(** X6.  With no error and at least one article the handler replaces
    what the content region shows: the region is emptied first when it
    has element children, and then holds the new cards only; a region
    without element children is not emptied, and its text stays behind
    the new cards. *)
Theorem httpCallback_replaces_content `{Browser} (err : JS.value)
    (res : response) (item : article) (rest : list article) (d : dom) :
  JS.truthy err = false ->
  articles_of res = Some (item :: rest) ->
  exists d' : dom,
    httpCall.httpCallback err res d = Some d' /\
    content d' =
      join (fragments (item :: rest)) ++
      (if (children_length (content d) =? 0)%nat then content d else "") /\
    content_mutations (log d') =
      content_mutations (log d) +
      (if (children_length (content d) =? 0)%nat then 1 else 2).
Proof.
  intros Herr Hres.
  rewrite (httpCallback_render_path _ _ _ _ _ Herr Hres).
  eexists. split; [reflexivity |].
  rewrite renderContent_unfold, removePreloader_content, removePreloader_log.
  change (ButtonDisabled false :: removal ?n)
    with ([ButtonDisabled false] ++ removal n)%list.
  destruct (children_length (content d) =? 0)%nat; cbn [negb].
  - cbn [content_insert_afterbegin emit set_content content log progress].
    split; [reflexivity |].
    rewrite !content_mutations_app, content_mutations_removal. cbn. lia.
  - cbn [content_insert_afterbegin render.clearContent emit set_content
           content log progress].
    split; [reflexivity |].
    rewrite !content_mutations_app, content_mutations_removal. cbn. lia.
Qed.

Lemma httpCallback_replaces_content_old :
  JS.truthy JS.Null = false /\
  articles_of (Json (Some [news])) = Some [news] /\
  exists d' : dom,
    httpCall.httpCallback JS.Null (Json (Some [news]))
      (set_content "<p>old</p>" blank) = Some d' /\
    content d' = join (fragments [news]) ++ "".
Proof.
  split; [reflexivity |]. split; [reflexivity |].
  destruct (httpCallback_replaces_content JS.Null (Json (Some [news]))
              news [] (set_content "<p>old</p>" blank) eq_refl eq_refl)
    as (d' & Hrun & Hc & _).
  exists d'. split; [exact Hrun | exact Hc].
Defined.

Task objective –
Starting at the first line of the records above, please copy each line exactly until you reach the line containing "eexists. split; [reflexivity |].". Include that line and stop there.

Output for this exercise –
(** X6.  With no error and at least one article the handler replaces
    what the content region shows: the region is emptied first when it
    has element children, and then holds the new cards only; a region
    without element children is not emptied, and its text stays behind
    the new cards. *)
Theorem httpCallback_replaces_content `{Browser} (err : JS.value)
    (res : response) (item : article) (rest : list article) (d : dom) :
  JS.truthy err = false ->
  articles_of res = Some (item :: rest) ->
  exists d' : dom,
    httpCall.httpCallback err res d = Some d' /\
    content d' =
      join (fragments (item :: rest)) ++
      (if (children_length (content d) =? 0)%nat then content d else "") /\
    content_mutations (log d') =
      content_mutations (log d) +
      (if (children_length (content d) =? 0)%nat then 1 else 2).
Proof.
  intros Herr Hres.
  rewrite (httpCallback_render_path _ _ _ _ _ Herr Hres).
  eexists. split; [reflexivity |].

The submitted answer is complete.